---------- DATA TO USE ----------

(** C5.  Whatever the system answers, [dc_serial_close] first tries to put
    back the settings saved at open, and the saved timeouts once the
    settings went in; it then releases the handle, exactly once and as its
    last call to the system, whether or not the restoration failed.  Every
    failed call has its error code fetched, and the status returned is
    success when no call failed and the translation of the first error
    code otherwise. *)
Theorem dc_serial_close_restores_then_releases
    {W : Type} (m : os W) (w : W) (device : dc_serial_t) :
  let o := run m (dc_serial_close device) w in
  let h := hFile device in
  (system_calls (calls o) =
     [SetCommState h (dcb device); SetCommTimeouts h (timeouts device);
      CloseHandle h] \/
   system_calls (calls o) = [SetCommState h (dcb device); CloseHandle h] /\
   In (SetCommState h (dcb device)) (failures (trace o))) /\
  result o = Some (hd DC_STATUS_SUCCESS (map syserror (error_codes (trace o)))) /\
  (result o = Some DC_STATUS_SUCCESS <-> failures (trace o) = []) /\
  List.length (error_codes (trace o)) = List.length (failures (trace o)).
Proof.
  intros o h; subst o h.
  unfold dc_serial_close, last_error.
  repeat ask; unfold calls, failures; cbn;
    rewrite ?set_error_keeps_first;
    (split; [auto |
     split; [reflexivity |
     split; [first [tauto | apply syserror_success_iff; discriminate] |
             reflexivity]]]).
Qed.

(** Both steps fail, with different error codes: the handle is released
    after the failed restoration, and the status is that of the first
    error. *)
Example close_reports_first_error :
  let o := run refusing (dc_serial_close fresh_session) 0%nat in
  calls o = [SetCommState 1 driver_dcb; GetLastError;
             SYSERROR ERROR_INVALID_PARAMETER; CloseHandle 1; GetLastError;
             SYSERROR ERROR_ACCESS_DENIED] /\
  result o = Some DC_STATUS_INVALIDARGS.
Proof. vm_compute. split; reflexivity. Qed.

(** ** Configuring the line *)

Arguments configure_parity : simpl never.
Arguments configure_stopbits : simpl never.
Arguments configure_flowcontrol : simpl never.
Arguments bit_times : simpl never.
Arguments set_binary : simpl never.
Arguments set_ByteSize : simpl never.

(** C2, refuted as stated: with nine data bits on a port whose settings
    cannot be retrieved, the status is the translation of the system's
    error (here no-access) and not invalid-arguments. *)
Lemma configure_nine_databits_unreadable_port :
  ~ (5 <= 9 <= 8) /\
  result (run (steady failing)
            (dc_serial_configure c_numbering fresh_session 9600 9 0 0 0) tt)
  = Some (DC_STATUS_NOACCESS, fresh_session) /\
  DC_STATUS_NOACCESS <> DC_STATUS_INVALIDARGS.
Proof.
  split; [lia |]. split; [reflexivity | discriminate].
Qed.

(** C2, amended.  With [databits] outside 5..8, [dc_serial_configure]
    fails and changes nothing: [SetCommState] is not called and the session
    state, with its baud rate and bit-time count, is returned as it was.
    The status is invalid-arguments whenever the current settings could be
    retrieved, and the translation of the system's error code when that
    retrieval failed. *)
Theorem dc_serial_configure_rejects_databits
    {W : Type} (hdr : serial_h) (m : os W) (w : W) (device : dc_serial_t)
    (baudrate databits parity stopbits flowcontrol : Z) :
  ~ (5 <= databits <= 8) ->
  let o := run m (dc_serial_configure hdr device baudrate databits parity
                    stopbits flowcontrol) w in
  system_calls (calls o) = [GetCommState (hFile device)] /\
  (exists status,
     result o = Some (status, device) /\ status <> DC_STATUS_SUCCESS) /\
  (failures (trace o) = [] ->
   result o = Some (DC_STATUS_INVALIDARGS, device)) /\
  (failures (trace o) <> [] ->
   result o = Some (hd DC_STATUS_SUCCESS (map syserror (error_codes (trace o))),
                    device)).
Proof.
  intros Hbits o; subst o.
  assert (E : (5 <=? databits) && (databits <=? 8) = false).
  { apply andb_false_iff.
    destruct (Z.leb_spec 5 databits); [right | now left].
    apply Z.leb_gt; lia. }
  unfold dc_serial_configure, last_error.
  ask.
  - rewrite E; cbn. unfold calls, failures; cbn.
    repeat split; try tauto.
    exists DC_STATUS_INVALIDARGS; split; [reflexivity | discriminate].
  - repeat ask. unfold calls, failures; cbn.
    repeat split; try discriminate.
    exists (syserror a); split; [reflexivity | apply syserror_not_success].
Qed.

Lemma dc_serial_configure_rejects_databits_witness :
  ~ (5 <= 9 <= 8) /\
  system_calls
    (calls (run (steady healthy)
              (dc_serial_configure c_numbering half_duplex_session 19200 9 0 0 0)
              tt))
  = [GetCommState 1] /\
  result (run (steady healthy)
            (dc_serial_configure c_numbering half_duplex_session 19200 9 0 0 0)
            tt)
  = Some (DC_STATUS_INVALIDARGS, half_duplex_session).
Proof.
  assert (H : ~ (5 <= 9 <= 8)) by lia.
  split; [exact H |].
  destruct (dc_serial_configure_rejects_databits c_numbering (steady healthy) tt
              half_duplex_session 19200 9 0 0 0 H) as (Hcalls & _ & Hok & _).
  split; [exact Hcalls | apply Hok; reflexivity].
Defined.

(** On success the session records the baud rate as given and the
    bit-time count of line 359, in which [stopbits] is the integer value of
    the enumerator that was passed; the arguments then are all valid. *)
Lemma dc_serial_configure_success
    {W : Type} (hdr : serial_h) (m : os W) (w : W) (device device' : dc_serial_t)
    (baudrate databits parity stopbits flowcontrol : Z) :
  result (run m (dc_serial_configure hdr device baudrate databits parity
                   stopbits flowcontrol) w) = Some (DC_STATUS_SUCCESS, device') ->
  device' = set_baudrate_nbits device baudrate
              (to_uint32 (1 + databits + stopbits + (if parity =? 0 then 0 else 1)))
  /\ 5 <= databits <= 8
  /\ (parity = DC_PARITY_NONE hdr \/ parity = DC_PARITY_EVEN hdr \/
      parity = DC_PARITY_ODD hdr \/ parity = DC_PARITY_MARK hdr \/
      parity = DC_PARITY_SPACE hdr)
  /\ (stopbits = DC_STOPBITS_ONE hdr \/ stopbits = DC_STOPBITS_ONEPOINTFIVE hdr \/
      stopbits = DC_STOPBITS_TWO hdr)
  /\ (flowcontrol = DC_FLOWCONTROL_NONE hdr \/
      flowcontrol = DC_FLOWCONTROL_HARDWARE hdr \/
      flowcontrol = DC_FLOWCONTROL_SOFTWARE hdr).
Proof.
  unfold dc_serial_configure, last_error.
  ask.
  2: { repeat ask. intro E; injection E as E _.
       now apply syserror_not_success in E. }
  destruct ((5 <=? databits) && (databits <=? 8)) eqn:Hbits; cbn; [| discriminate].
  destruct (configure_parity hdr parity _) as [d1 |] eqn:Hp; cbn; [| discriminate].
  destruct (configure_stopbits hdr stopbits d1) as [d2 |] eqn:Hs; cbn; [| discriminate].
  destruct (configure_flowcontrol hdr flowcontrol d2) as [d3 |] eqn:Hf; cbn;
    [| discriminate].
  ask.
  2: { repeat ask. intro E; injection E as E _.
       now apply syserror_not_success in E. }
  intro E; injection E as <-.
  split; [reflexivity |].
  split; [apply andb_true_iff in Hbits; lia |].
  unfold configure_parity, configure_stopbits, configure_flowcontrol in *.
  repeat split.
  - repeat match type of Hp with
           | context [?a =? ?b] => destruct (Z.eqb_spec a b); [tauto |]
           end; discriminate.
  - repeat match type of Hs with
           | context [?a =? ?b] => destruct (Z.eqb_spec a b); [tauto |]
           end; discriminate.
  - repeat match type of Hf with
           | context [?a =? ?b] => destruct (Z.eqb_spec a b); [tauto |]
           end; discriminate.
Qed.

(** C1.  Eight data bits, no parity and one stop bit: a frame of ten
    bit-times (start, eight data, stop).  With the enumerators numbered as C
    numbers them, [DC_STOPBITS_ONE] is 0 and the successful call records
    nine, because line 359 adds the enumerator and not the number of stop
    bits it stands for. *)
Theorem dc_serial_configure_8N1_records_nine :
  let hdr := c_numbering in
  let o := run (steady healthy)
             (dc_serial_configure hdr fresh_session 9600 8 (DC_PARITY_NONE hdr)
                (DC_STOPBITS_ONE hdr) (DC_FLOWCONTROL_NONE hdr)) tt in
  result o = Some (DC_STATUS_SUCCESS, set_baudrate_nbits fresh_session 9600 9) /\
  9 <> 1 + 8 + 1 + 0.
Proof.
  split; [reflexivity | discriminate].
Qed.

(** Under the same numbering two stop bits are counted as two and one and
    a half as one. *)
Example dc_serial_configure_7E2_records_eleven :
  let hdr := c_numbering in
  result (run (steady healthy)
            (dc_serial_configure hdr fresh_session 9600 7 (DC_PARITY_EVEN hdr)
               (DC_STOPBITS_TWO hdr) (DC_FLOWCONTROL_HARDWARE hdr)) tt)
  = Some (DC_STATUS_SUCCESS, set_baudrate_nbits fresh_session 9600 11).
Proof. reflexivity. Qed.

(** Whatever the numbering of the header, a successful [configure] stores
    the baud rate it was given and the count
    [1 + databits + stopbits + (parity ? 1 : 0)], where [stopbits] and
    [parity] are the integer values of the enumerators passed. *)
Theorem dc_serial_configure_records_enumerator
    {W : Type} (hdr : serial_h) (m : os W) (w : W) (device device' : dc_serial_t)
    (baud databits parity stopbits flowcontrol : Z) :
  result (run m (dc_serial_configure hdr device baud databits parity
                   stopbits flowcontrol) w) = Some (DC_STATUS_SUCCESS, device') ->
  baudrate device' = baud /\
  nbits device' =
    to_uint32 (1 + databits + stopbits + (if parity =? 0 then 0 else 1)) /\
  halfduplex device' = halfduplex device /\
  hFile device' = hFile device /\
  dcb device' = dcb device /\
  timeouts device' = timeouts device.
Proof.
  intro H; apply dc_serial_configure_success in H as [-> _].
  repeat split.
Qed.

Lemma dc_serial_configure_records_enumerator_witness :
  result (run (steady healthy)
            (dc_serial_configure c_numbering fresh_session 2400 8 1 2 0) tt)
  = Some (DC_STATUS_SUCCESS, set_baudrate_nbits fresh_session 2400 12) /\
  nbits (set_baudrate_nbits fresh_session 2400 12) = to_uint32 (1 + 8 + 2 + 1).
Proof.
  assert (H : result (run (steady healthy)
                        (dc_serial_configure c_numbering fresh_session 2400 8 1 2 0) tt)
              = Some (DC_STATUS_SUCCESS, set_baudrate_nbits fresh_session 2400 12))
    by reflexivity.
  split; [exact H |].
  exact (proj1 (proj2 (dc_serial_configure_records_enumerator
                         c_numbering (steady healthy) tt fresh_session _ 2400 8 1 2 0 H))).
Defined.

----------

▸ **ABOUT THIS EXERCISE**:
With "GetCommState" as the search word, count the matching lines in the records and give the number alone.

▸ **YOUR SOLUTION**:
2